Die Absorption von UV-Strahlung zur Abstrahlung von Photonen größerer Wellenlänge wird als Photolumineszenz bezeichnet.
Die Messung der ultraschwachen Photonenemission gelingt mit empfindlichen Photomultipliern und Avalanche-Photodioden (im sogenannten Geiger-Modus) und ist insbesondere zur nicht invasiven Erfassung oxidativer Prozesse in biologischem Material geeignet. Heute werden zur Messung Sekundärelektronenvervielfacher (SEV/ Photomultiplier) eingesetzt. Sie können ein hochempfindliches Kathodenmaterial vorweisen, bei dem selbst einzelne Photonen über den äußeren photoelektrischen Effekt Elektronen herausschlagen können. Eine nachgeschaltete Dynodenbaugruppe kann dann Verstärkungsfaktoren von einigen Millionen realisieren, um zu brauchbaren Messsignalen zu kommen. Einen besonderen Problemkreis stellt die spektrale Untersuchung der gemessenen ultraschwachen Photonenstrahlung dar.
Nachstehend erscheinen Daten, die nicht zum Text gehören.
Lemma stopBegin_ok w : Inv w -> enabled AStopBegin w -> exists w' out, exec AStopBegin w = Some (w', out) /\ Inv w'.
Proof.
  intros H Hst. cbn in Hst |- *. unfold StopBegin. destruct (inv_phase w H) as (P1 & P2 & P3).
  destruct (m_task (fac w)) eqn:Ht; cbn [negb].
  - do 2 eexists. split; [done|]. destruct H as [[Hc1 Hc2 Hc3] Hr [Hs1 Hs2 Hs3] Hk Hi Hsa Hsp Ho _].
    unfold locals, leftover in *. rewrite Hst in Hr. cbn in Hr. rewrite app_nil_r in Hr.
    split; try done; cbn [fac refs counters worker stopping held m_htbtCounts m_timers m_wantExit m_task].
    + cbn. eapply rc_ok_perm; [|exact Hr]. apply Permutation_app_comm.
    + split; [done| |constructor]. cbn [m_htbtCounts m_timers]. intros i c Hc. specialize (Hs2 i c Hc).
      pose proof (load_nonneg i (m_timers (fac w))). rewrite load_nil. lia.
    + cbn [app]. by apply Forall_app in Hi as [_ ?].
    + rewrite bool_decide_true by (by eexists). rewrite bool_decide_true by (right; by eexists). done.
  - do 2 eexists. split; [done|]. destruct w, H. cbn in *. by subst stopping0.
Qed.

Lemma stopEnd_ok w : Inv w -> enabled AStopEnd w -> exists w' out, exec AStopEnd w = Some (w', out) /\ Inv w'.
Proof.
  intros H ([l El] & Hw). cbn [exec]. rewrite El. cbn [mbind option_bind]. unfold StopEnd.
  destruct (inv_phase w H) as (P1 & P2 & P3). specialize (P3 ltac:(right; rewrite El; by eexists)).
  destruct H as [[Hc1 Hc2 Hc3] Hr [Hs1 Hs2 Hs3] Hk Hi Hsa Hsp Ho _].
  unfold locals, leftover in *. rewrite El, Hw, P3 in Hr. cbn [map app default from_option] in Hr.
  destruct (ReleaseAll_ok (fun p => occ p (held w)) (map onTimer l) [] (refs w)) as (rc' & E & Hrc'); [by rewrite app_nil_r|].
  change (onTimer <$> l) with (map onTimer l). rewrite E. cbn [mbind option_bind]. do 2 eexists. split; [done|].
  split; try done; unfold locals, leftover; cbn [fac refs counters worker stopping held m_htbtCounts m_timers m_wantExit m_task];
    try done.
  - rewrite Hw, P3. done.
  - rewrite Hw, P3. split_and!; [done| |done]. by rewrite bool_decide_false by (by intros [[]|[]]).
Qed.
Lemma sorted_snoc {A} (R : A -> A -> Prop) l x : StronglySorted R l -> Forall (fun y => R y x) l -> StronglySorted R (l ++ [x]).
Proof.
  induction 1 as [|y l Hs IH Hy]; intros Hx; cbn; [by repeat constructor|]. apply Forall_cons in Hx as [Hyx Hx].
  constructor; [by apply IH|]. apply Forall_app. by repeat constructor.
Qed.
Lemma strongly_sorted_filter {A} (R : A -> A -> Prop) (P : A -> Prop) `{!forall x, Decision (P x)} l :
  StronglySorted R l -> StronglySorted R (filter P l).
Proof.
  induction 1 as [|y l Hs IH Hy]; [constructor|]. rewrite filter_cons. destruct (decide (P y)); [|done].
  constructor; [done|]. rewrite Forall_forall in Hy |- *. intros x [_ Hx]%list_elem_of_filter. by apply Hy.
Qed.
Lemma sorted_ext {A} (R R' : A -> A -> Prop) l : (forall x y, x ∈ l -> y ∈ l -> R x y -> R' x y) ->
  StronglySorted R l -> StronglySorted R' l.
Proof.
  intros HR. induction 1 as [|x l Hs IH Hx]; [constructor|]. constructor.
  - apply IH. intros y z Hy Hz. by apply HR; right.
  - rewrite Forall_forall in Hx |- *. intros y Hy. apply HR; [left|by right|by apply Hx].
Qed.

Lemma rep_add bound s log n v : rep bound s log -> bound + 1 < 2 ^ 64 ->
  rep (bound + 1) (Add n v s) (log ++ [mkItem n v]).
Proof.
  intros [H1 H2 H3 (ix & Hix & Hss & Hb) H5] Hbound.
  assert (Hold : match stl_find n (m_name2Configs s) with Some (_, l) => l | None => [] end = named n log).
  { rewrite H3. by destruct (named n log). }
  assert (Hc : forall m, stl_find m (stl_assign (n, named n log ++ [mkItem n v]) (m_name2Configs s)) =
    match named m (log ++ [mkItem n v]) with [] => None | l => Some (m, l) end).
  { intros m. rewrite find_assign, named_add. destruct (decide (m = n)) as [->|Hne].
    - rewrite decide_True by done. by destruct (named n log).
    - rewrite decide_False by done. rewrite app_nil_r. apply H3. }
  unfold Add. rewrite Hold, Hix. destruct (decide (n ∈ names log)) as [Hn|Hn].
  - split; cbn [m_name2Configs m_name2Index m_nextIndex]; [by apply stl_sorted_assign|done|done| |lia].
    exists ix. rewrite names_add, decide_True by done. done.
  - rewrite wrap_small by lia.
    split; cbn [m_name2Configs m_name2Index m_nextIndex]; [by apply stl_sorted_assign..|done| |lia].
    assert (Hne : forall m, m ∈ names log -> m <> n) by (by intros m Hm ->).
    exists (fun m => if decide (m = n) then m_nextIndex s else ix m). rewrite names_add, decide_False by done. split_and!.
    + intros m. rewrite find_assign, Hix. destruct (decide (m = n)) as [->|Hmn].
      * rewrite decide_True by (apply elem_of_app; right; left). done.
      * destruct (decide (m ∈ names log)) as [Hm|Hm]; [by rewrite decide_True by (apply elem_of_app; by left)|].
        rewrite decide_False; [done|]. intros [?|[->|?%not_elem_of_nil]%elem_of_cons]%elem_of_app; done.
    + apply sorted_snoc.
      * eapply sorted_ext; [|exact Hss]. intros x y Hx Hy ?. cbn. rewrite !decide_False by auto. done.
      * apply Forall_forall. intros x Hx. cbn. rewrite decide_False, decide_True by auto. by apply Hb.
    + intros m [Hm|[->|?%not_elem_of_nil]%elem_of_cons]%elem_of_app; [|rewrite decide_True by done; lia|done].
      rewrite decide_False by auto. specialize (Hb m Hm). lia.
Qed.

Lemma rep_remove bound s log n : rep bound s log -> rep bound (Remove n s) (filter (fun c => configName c <> n) log).
Proof.
  intros [H1 H2 H3 (ix & Hix & Hss & Hb) H5].
  split; cbn [Remove m_name2Configs m_name2Index m_nextIndex]; [by apply stl_sorted_erase..| | |done].
  - intros m. rewrite find_erase, named_remove by done. by destruct (decide (m = n)).
  - exists ix. rewrite names_remove. split_and!.
    + intros m. rewrite find_erase, Hix by done. destruct (decide (m = n)) as [->|Hne].
      * rewrite decide_False; [done|]. by intros [? _]%list_elem_of_filter.
      * apply decide_ext. rewrite list_elem_of_filter. tauto.
    + by apply strongly_sorted_filter.
    + intros m [_ Hm]%list_elem_of_filter. by apply Hb.
Qed.

Lemma rep_clear bound s log : rep bound s log -> rep bound (Clear s) [].
Proof.
  intros [_ _ _ _ H5]. split; try done. exists (fun _ => 0). split_and!; [done|constructor|].
  intros n H. by apply not_elem_of_nil in H.
Qed.

Lemma rep_steps ops : forall bound s log, rep bound s log -> bound + Z.of_nat (length ops) < 2 ^ 64 ->
  rep (bound + Z.of_nat (length ops)) (fold_left step ops s) (fold_left logStep ops log).
Proof.
  induction ops as [|o ops IH]; intros bound s log H Hb; [by rewrite Z.add_0_r|]. cbn [length fold_left] in *.
  rewrite Nat2Z.inj_succ in Hb |- *.
  replace (bound + Z.succ (Z.of_nat (length ops))) with ((bound + 1) + Z.of_nat (length ops)) by lia.
  assert (Hweak : forall s' l', rep bound s' l' -> rep (bound + 1) s' l') by (intros ? ? []; split; try done; lia).
  apply IH; [|lia]. destruct o as [n v|n|]; cbn [step logStep].
  - apply rep_add; [done|lia].
  - by apply Hweak, rep_remove.
  - by eapply Hweak, rep_clear.
Qed.

(** *** Reading *)

Lemma rep_Get_i bound s log n : rep bound s log -> Get_i n s = named n log.
Proof. intros H. unfold Get_i. rewrite (rp_configs _ _ _ H). by destruct (named n log). Qed.

(** The names by their index. *)
Lemma index2Name_sorted l : forall m : list (Z * str), stl_sorted m -> NoDup ((fst <$> m) ++ (snd <$> l)) ->
  let m' := fold_left (fun m (e : str * Z) => stl_assign (snd e, fst e) m) l m in
  stl_sorted m' /\ m' ≡ₚ m ++ ((fun e => (snd e, fst e)) <$> l).
Proof.
  induction l as [|[n i] l IH]; intros m Hs Hn; cbn [fold_left fmap list_fmap snd fst]; [by rewrite app_nil_r|].
  cbn [fmap list_fmap] in Hn.
  assert (Hf : stl_find i m = None).
  { destruct (stl_find i m) as [e|] eqn:E; [|done]. apply stl_find_Some_elem in E as [He Hk].
    apply NoDup_app in Hn as (_ & Hn & _). exfalso. apply (Hn i); [|left].
    apply list_elem_of_fmap. exists e. split; [|done]. by rewrite <- Hk. }
  assert (Hp : stl_assign (i, n) m ≡ₚ (i, n) :: m).
  { rewrite (stl_assign_fresh (i, n)) by done. by apply stl_insert_Permutation. }
  destruct (IH (stl_assign (i, n) m)) as [Hs' Hp']; [by apply stl_sorted_assign| |].
  - rewrite Hp. cbn [fmap list_fmap fst app]. by rewrite Permutation_middle.
  - split; [done|]. rewrite Hp', Hp. solve_Permutation.
Qed.

Lemma rep_GetAll bound s log : rep bound s log -> GetAll s = grouped log.
Proof.
  intros [H1 H2 H3 (ix & Hix & Hss & Hb) H5]. unfold GetAll.
  assert (Hp : m_name2Index s ≡ₚ (fun n => (n, ix n)) <$> names log).
  { apply NoDup_Permutation.
    - apply (NoDup_fmap_1 fst). by apply stl_sorted_NoDup.
    - apply NoDup_fmap_2; [by intros x y [= -> _]|]. apply NoDup_firsts.
    - intros [n i]. rewrite list_elem_of_fmap. split.
      + intros He. apply (stl_sorted_find_elem _ _ H2) in He. change (stl_key (n, i)) with n in He.
        rewrite Hix in He. destruct (decide (n ∈ names log)); [|done]. injection He as <-. by exists n.
      + intros (n' & [= <- ->] & Hn). specialize (Hix n). rewrite decide_True in Hix by done.
        by apply stl_find_Some_elem in Hix as [? _]. }
  set (want := (fun n => (ix n, n)) <$> names log).
  assert (Hws : stl_sorted want).
  { unfold want. clear - Hss. induction Hss as [|n l Hs IH Hn]; [done|]. split; [|done].
    apply Forall_fmap. eapply Forall_impl; [exact Hn|]. intros m Hm. cbn. by apply Z.ltb_lt. }
  destruct (index2Name_sorted (m_name2Index s) []) as [Hs' Hp']; [done| |].
  { cbn [app fmap list_fmap]. rewrite Hp, <- list_fmap_compose.
    pose proof (stl_sorted_NoDup _ Hws) as Hnd. unfold want in Hnd. by rewrite <- list_fmap_compose in Hnd. }
  rewrite (stl_sorted_perm_eq _ want Hs' Hws) by (rewrite Hp'; cbn [app]; rewrite Hp, <- list_fmap_compose; done).
  unfold grouped, want. clear - H3.
  assert (Hgo : forall l acc, (forall n, n ∈ l -> named n log <> []) ->
    fold_left (fun configs (e : Z * str) => match stl_find (snd e) (m_name2Configs s) with Some (_, l) => configs ++ l | None => configs end)
      ((fun n => (ix n, n)) <$> l) acc = acc ++ concat ((fun n => named n log) <$> l)).
  { induction l as [|n l IH]; intros acc Hl; cbn [fmap list_fmap fold_left concat snd]; [by rewrite app_nil_r|].
    rewrite H3. specialize (Hl n ltac:(left)) as Hn. destruct (named n log) eqn:E; [done|].
    rewrite IH by (intros m Hm; apply Hl; by right). by rewrite <- app_assoc. }
  apply Hgo. intros n. by rewrite names_elem.
Qed.

End StoreLemmas.

(** ** Files *)

Module FileLemmas.
Import Line LineLemmas CProConfigFile.

(** An item that a line of the file can hold. *)
Definition fits (c : item) : Prop :=
  cleanItem c /\ Forall (fun b => b <> 0) (configName c ++ configValue c) /\
  Z.of_nat (length (configName c) + length (configValue c)) + 8 < LINE_BUF_SIZE - 1.

Lemma fgets_line text : forall n rest, Forall (fun b => b <> LF) text -> Z.of_nat (length text) < n ->
  fgets n (text ++ LF :: rest) = (text ++ [LF], rest).
Proof.
  induction text as [|b text IH]; intros n rest Ht Hn; cbn [app fgets length] in *.
  - destruct (Z.leb_spec n 0); [lia|]. by rewrite Z.eqb_refl.
  - apply Forall_cons in Ht as [Hb Ht]. destruct (Z.leb_spec n 0); [lia|].
    rewrite (proj2 (Z.eqb_neq _ _) Hb), IH by (done || lia). done.
Qed.

Lemma cstr_id s : Forall (fun b => b <> 0) s -> cstr s = s.
Proof. induction 1 as [|b s Hb _ IH]; [done|]. cbn. by rewrite (proj2 (Z.eqb_neq _ _) Hb), IH. Qed.

Lemma writeLines_all configs : forall good out, (length configs <= good)%nat ->
  writeLines good configs out = (true, out ++ concat (line <$> configs)).
Proof.
  induction configs as [|c configs IH]; intros good out Hg; cbn [writeLines fmap list_fmap concat length] in *;
    [by rewrite app_nil_r|]. destruct good; [lia|]. rewrite IH by lia. by rewrite <- app_assoc.
Qed.

Lemma line_fits c : fits c -> exists text, line c = text ++ [LF] /\ Forall (fun b => b <> LF) text /\
  Z.of_nat (length text) < LINE_BUF_SIZE - 1 /\ cstr (line c) = line c /\ forall bom, parse bom (line c) = Some (Item c).
Proof.
  intros ([Hn Hv] & [H0n H0v]%Forall_app & Hlen).
  assert (Hlf : forall s, clean s -> Forall (fun b => b <> LF) s).
  { intros s H. eapply Forall_impl; [exact H|]. by intros b (_ & _ & ?). }
  exists (QUOTE :: configName c ++ QUOTE :: [SPACE; SPACE; SPACE; SPACE] ++ QUOTE :: configValue c ++ [QUOTE]).
  unfold line. rewrite !cstr_id by done. split_and!.
  - by simplify_list_eq.
  - constructor; [done|]. apply Forall_app. split; [by apply Hlf|]. constructor; [done|].
    apply Forall_app. split; [by repeat constructor|]. constructor; [done|].
    apply Forall_app. split; [by apply Hlf|]. by repeat constructor.
  - repeat (rewrite ?length_app; cbn [length app]). lia.
  - apply cstr_id. repeat (apply Forall_app; split); done || by repeat constructor.
  - intros bom. destruct c. cbn [configName configValue] in *.
    pose proof (parse_item bom configName0 configValue0 [SPACE; SPACE; SPACE; SPACE] Hn Hv ltac:(by repeat constructor)) as E.
    by simplify_list_eq.
Qed.

Lemma readLines_print configs : forall fuel bom acc, (length (concat (line <$> configs)) < fuel)%nat ->
  Forall fits configs -> readLines fuel true bom (concat (line <$> configs)) acc = Some (true, acc ++ configs).
Proof.
  induction configs as [|c configs IH]; intros fuel bom acc Hf Hc.
  - destruct fuel; [lia|]. by rewrite app_nil_r.
  - apply Forall_cons in Hc as [Hc Hcs]. destruct fuel as [|fuel]; [lia|].
    destruct (line_fits c Hc) as (text & El & Ht & Hlen & Ec & Ep).
    cbn [fmap list_fmap concat] in Hf |- *. rewrite length_app in Hf.
    assert (Hpos : (0 < length (line c))%nat) by (rewrite El, length_app; cbn; lia).
    cbn [readLines]. destruct (line c ++ _) as [|x y] eqn:E; [rewrite El in E; by destruct text|]. rewrite <- E.
    rewrite El at 1. rewrite <- app_assoc. cbn [app]. rewrite fgets_line by done.
    rewrite <- El, Ec, Ep. cbn [mbind option_bind]. rewrite IH by (lia || done). by rewrite <- app_assoc.
Qed.
(* ===== verification/Reactor.v ===== *)
(** * Reactors ([pro_handler_mgr.cpp], [pro_epoll_reactor.cpp], [pro_notify_pipe.cpp])

    [CProHandlerMgr] maps a socket to its handler and mask and owns one reference
    to the handler per socket.  [CProEpollReactor] keeps the kernel's interest
    list in step with that map, and turns the kernel's events into calls of the
    handlers.  The kernel is not part of the program: [EpollKernel] is what the
    reactor calls and [EpollKernelLaws] what epoll(7) documents of it. *)

From S2P Require Import Prelude StlMap RefCount.

(** ** Masks ([pro_event_handler.h]) *)

Definition PRO_MASK_ACCEPT : Z := 1.
Definition PRO_MASK_CONNECT : Z := 2.
Definition PRO_MASK_WRITE : Z := 4.
Definition PRO_MASK_READ : Z := 8.
Definition PRO_MASK_EXCEPTION : Z := 16.
Definition PRO_MASK_ERROR : Z := 32.

Definition PRO_SET_BITS (ulong bits : Z) : Z := Z.lor ulong bits.
Definition PRO_CLR_BITS (ulong bits : Z) : Z := Z.ldiff ulong bits.
Definition PRO_BIT_ENABLED (ulong bit : Z) : bool := negb (Z.land ulong bit =? 0).

(** The five masks a caller may ask for. *)
Definition PRO_MASK_ALL : Z :=
  Z.lor (Z.lor (Z.lor (Z.lor PRO_MASK_ACCEPT PRO_MASK_CONNECT) PRO_MASK_WRITE) PRO_MASK_READ)
    PRO_MASK_EXCEPTION.

Lemma BIT_ENABLED_testbit m k : 0 <= k -> PRO_BIT_ENABLED m (2 ^ k) = Z.testbit m k.
Proof.
  intros Hk. unfold PRO_BIT_ENABLED.
  destruct (Z.testbit m k) eqn:E.
  - apply negb_true_iff, Z.eqb_neq. intros H0.
    assert (Z.testbit (Z.land m (2 ^ k)) k = false) as H1 by (by rewrite H0, Z.bits_0).
    by rewrite Z.land_spec, Z.pow2_bits_true, E in H1.
  - apply negb_false_iff, Z.eqb_eq. apply Z.bits_inj'. intros i Hi.
    rewrite Z.land_spec, Z.bits_0, Z.pow2_bits_eqb by done.
    destruct (Z.eqb_spec k i) as [->|]; [by rewrite E|by rewrite andb_false_r].
Qed.

Lemma BIT_ENABLED_WRITE m : PRO_BIT_ENABLED m PRO_MASK_WRITE = Z.testbit m 2.
Proof. by apply (BIT_ENABLED_testbit m 2). Qed.
Lemma BIT_ENABLED_READ m : PRO_BIT_ENABLED m PRO_MASK_READ = Z.testbit m 3.
Proof. by apply (BIT_ENABLED_testbit m 3). Qed.
Lemma BIT_ENABLED_EXCEPTION m : PRO_BIT_ENABLED m PRO_MASK_EXCEPTION = Z.testbit m 4.
Proof. by apply (BIT_ENABLED_testbit m 4). Qed.
Lemma BIT_ENABLED_ERROR m : PRO_BIT_ENABLED m PRO_MASK_ERROR = Z.testbit m 5.
Proof. by apply (BIT_ENABLED_testbit m 5). Qed.

Module CProHandlerMgr.

Record PRO_HANDLER_INFO := mkInfo { handler : Z; mask : Z }.

(** [m_sockId2HandlerInfo] *)
Definition t := list (Z * PRO_HANDLER_INFO).

(** [CProHandlerMgr::~CProHandlerMgr] *)
Definition Fini (m : t) (rc : gmap Z nat) : option (t * gmap Z nat) :=
  rc' ← ReleaseAll ((fun e : Z * PRO_HANDLER_INFO => handler (snd e)) <$> m) rc;
  Some ([], rc').

(** [CProHandlerMgr::AddHandler] *)
Definition AddHandler (sockId h msk : Z) (m : t) (rc : gmap Z nat)
    : option (bool * t * gmap Z nat) :=
  if (sockId =? -1) || (h =? NULL) || (msk =? 0) then Some (false, m, rc) else
  match stl_find sockId m with
  | None =>
      rc' ← AddRef h rc;
      Some (true, stl_assign (sockId, mkInfo h msk) m, rc')
  | Some (_, info) =>
      if h =? handler info
      then Some (true, stl_assign (sockId, mkInfo h (PRO_SET_BITS (mask info) msk)) m, rc)
      else Some (false, m, rc)
  end.

(** [CProHandlerMgr::RemoveHandler] *)
Definition RemoveHandler (sockId msk : Z) (m : t) (rc : gmap Z nat)
    : option (t * gmap Z nat) :=
  if (sockId =? -1) || (msk =? 0) then Some (m, rc) else
  match stl_find sockId m with
  | None => Some (m, rc)
  | Some (_, info) =>
      let mask' := PRO_CLR_BITS (mask info) msk in
      if mask' =? 0
      then rc' ← Release (handler info) rc; Some (stl_erase sockId m, rc')
      else Some (stl_assign (sockId, mkInfo (handler info) mask') m, rc)
  end.

(** [CProHandlerMgr::GetMaxSockId] *)
Definition GetMaxSockId (m : t) : Z :=
  match last m with Some e => fst e | None => -1 end.

(** [CProHandlerMgr::GetHandlerCount] *)
Definition GetHandlerCount (m : t) : Z := Z.of_nat (length m).

(** [CProHandlerMgr::FindHandler]; a default [PRO_HANDLER_INFO] when absent *)
Definition FindHandler (sockId : Z) (m : t) : PRO_HANDLER_INFO :=
  if sockId =? -1 then mkInfo NULL 0 else
  match stl_find sockId m with
  | Some (_, info) => info
  | None => mkInfo NULL 0
  end.

(** ** Invariant: sorted, real handlers, non-empty masks, one reference each *)

Definition handlers (m : t) : list Z := (fun e : Z * PRO_HANDLER_INFO => handler (snd e)) <$> m.

Definition entry_ok (e : Z * PRO_HANDLER_INFO) : Prop :=
  fst e <> -1 /\ handler (snd e) <> NULL /\ mask (snd e) <> 0.

Record wf (m : t) : Prop := mkWf {
  wf_sorted : stl_sorted m;
  wf_entries : Forall entry_ok m
}.

Lemma wf_find m s i : wf m -> stl_find s m = Some (s, i) -> entry_ok (s, i).
Proof.
  intros [_ Hf] Hs. apply stl_find_Some_elem in Hs as [Hin _].
  by apply (proj1 (Forall_forall _ _) Hf) in Hin.
Qed.

Lemma wf_assign m s h msk :
  wf m -> s <> -1 -> h <> NULL -> msk <> 0 -> wf (stl_assign (s, mkInfo h msk) m).
Proof.
  intros [Hs Hf] ? ? ?. split; [by apply stl_sorted_assign|].
  apply Forall_forall. intros x [->|Hx]%stl_elem_assign; [done|].
  by apply (proj1 (Forall_forall _ _) Hf) in Hx.
Qed.

Lemma wf_erase m s : wf m -> wf (stl_erase s m).
Proof.
  intros [Hs Hf]. split; [by apply stl_sorted_erase|].
  apply Forall_forall. intros x Hx%stl_elem_erase.
  by apply (proj1 (Forall_forall _ _) Hf) in Hx.
Qed.

Lemma handlers_fresh m s h msk :
  stl_find s m = None -> handlers (stl_assign (s, mkInfo h msk) m) ≡ₚ h :: handlers m.
Proof.
  intros Hf. unfold handlers. rewrite stl_assign_fresh by done.
  by rewrite (stl_insert_Permutation (s, mkInfo h msk)) by done.
Qed.

Lemma handlers_erase m s i :
  stl_find s m = Some (s, i) -> handlers m ≡ₚ handler i :: handlers (stl_erase s m).
Proof. intros Hf. unfold handlers. by rewrite (stl_erase_Permutation s m (s, i)) at 1. Qed.

Lemma handlers_update m s i msk :
  stl_sorted m -> stl_find s m = Some (s, i) ->
  handlers (stl_assign (s, mkInfo (handler i) msk) m) ≡ₚ handlers m.
Proof.
  intros Hs Hf. unfold handlers.
  rewrite (stl_assign_Permutation (s, mkInfo (handler i) msk) m (s, i)) by done. cbn.
  change (stl_key (s, mkInfo (handler i) msk)) with s. symmetry. by apply handlers_erase.
Qed.

Definition oldMask (s : Z) (m : t) : Z :=
  match stl_find s m with Some (_, i) => mask i | None => 0 end.

Lemma mgr_AddHandler_ok ext m rc s h msk :
  wf m -> rc_ok ext (handlers m) rc -> (0 < ext h + occ h (handlers m))%nat ->
  exists b m' rc', AddHandler s h msk m rc = Some (b, m', rc') /\
    wf m' /\ rc_ok ext (handlers m') rc' /\
    (if b then
       s <> -1 /\ h <> NULL /\ msk <> 0 /\
       stl_find s m' = Some (s, mkInfo h (Z.lor (oldMask s m) msk)) /\
       forall s', s' <> s -> stl_find s' m' = stl_find s' m
     else m' = m /\ rc' = rc /\
       (s = -1 \/ h = NULL \/ msk = 0 \/
        exists i, stl_find s m = Some (s, i) /\ handler i <> h)).
Proof.
  intros Hwf Hrc Hal. unfold AddHandler, oldMask.
  destruct (Z.eqb_spec s (-1)); [do 3 eexists; split; [done|]; naive_solver|].
  destruct (Z.eqb_spec h NULL); [do 3 eexists; split; [done|]; naive_solver|].
  destruct (Z.eqb_spec msk 0); [do 3 eexists; split; [done|]; naive_solver|]. cbn [orb].
  destruct (stl_find s m) as [e|] eqn:Hf.
  - destruct (stl_find_pair s m e Hf) as [i ->]. pose proof (wf_find m s i Hwf Hf) as (? & ? & ?).
    cbn in *. destruct (Z.eqb_spec h (handler i)) as [->|].
    + do 3 eexists; split; [done|]. split; [|split].
      * apply wf_assign; try done. unfold PRO_SET_BITS. rewrite Z.lor_eq_0_iff. tauto.
      * eapply rc_ok_perm; [|exact Hrc]. symmetry. apply handlers_update; [apply Hwf|done].
      * split_and!; try done; [apply stl_find_assign_pair|].
        intros s' Hs. by rewrite stl_find_assign_ne.
    + do 3 eexists; split; [done|]. naive_solver.
  - destruct (AddRef_ok _ _ _ h Hrc Hal) as (rc' & -> & Hrc'). cbn.
    do 3 eexists; split; [done|]. split; [by apply wf_assign|]. split.
    + eapply rc_ok_perm; [|exact Hrc']. symmetry. by apply handlers_fresh.
    + split_and!; try done; [apply stl_find_assign_pair|].
      intros s' Hs. by rewrite stl_find_assign_ne.
Qed.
Übliche Filter- und Interferenzverfahren sind aufgrund der geringen Photonenströme nicht anwendbar.
Die Intensitätsbestimmung der ultraschwachen Photonenemission wird in den letzten Jahren vor allem für die Untersuchung von UVA-induzierten Schäden und die Quantifizierung des antioxidativen Potentials topisch applizierter Wirkstoffe in der Medizin eingesetzt.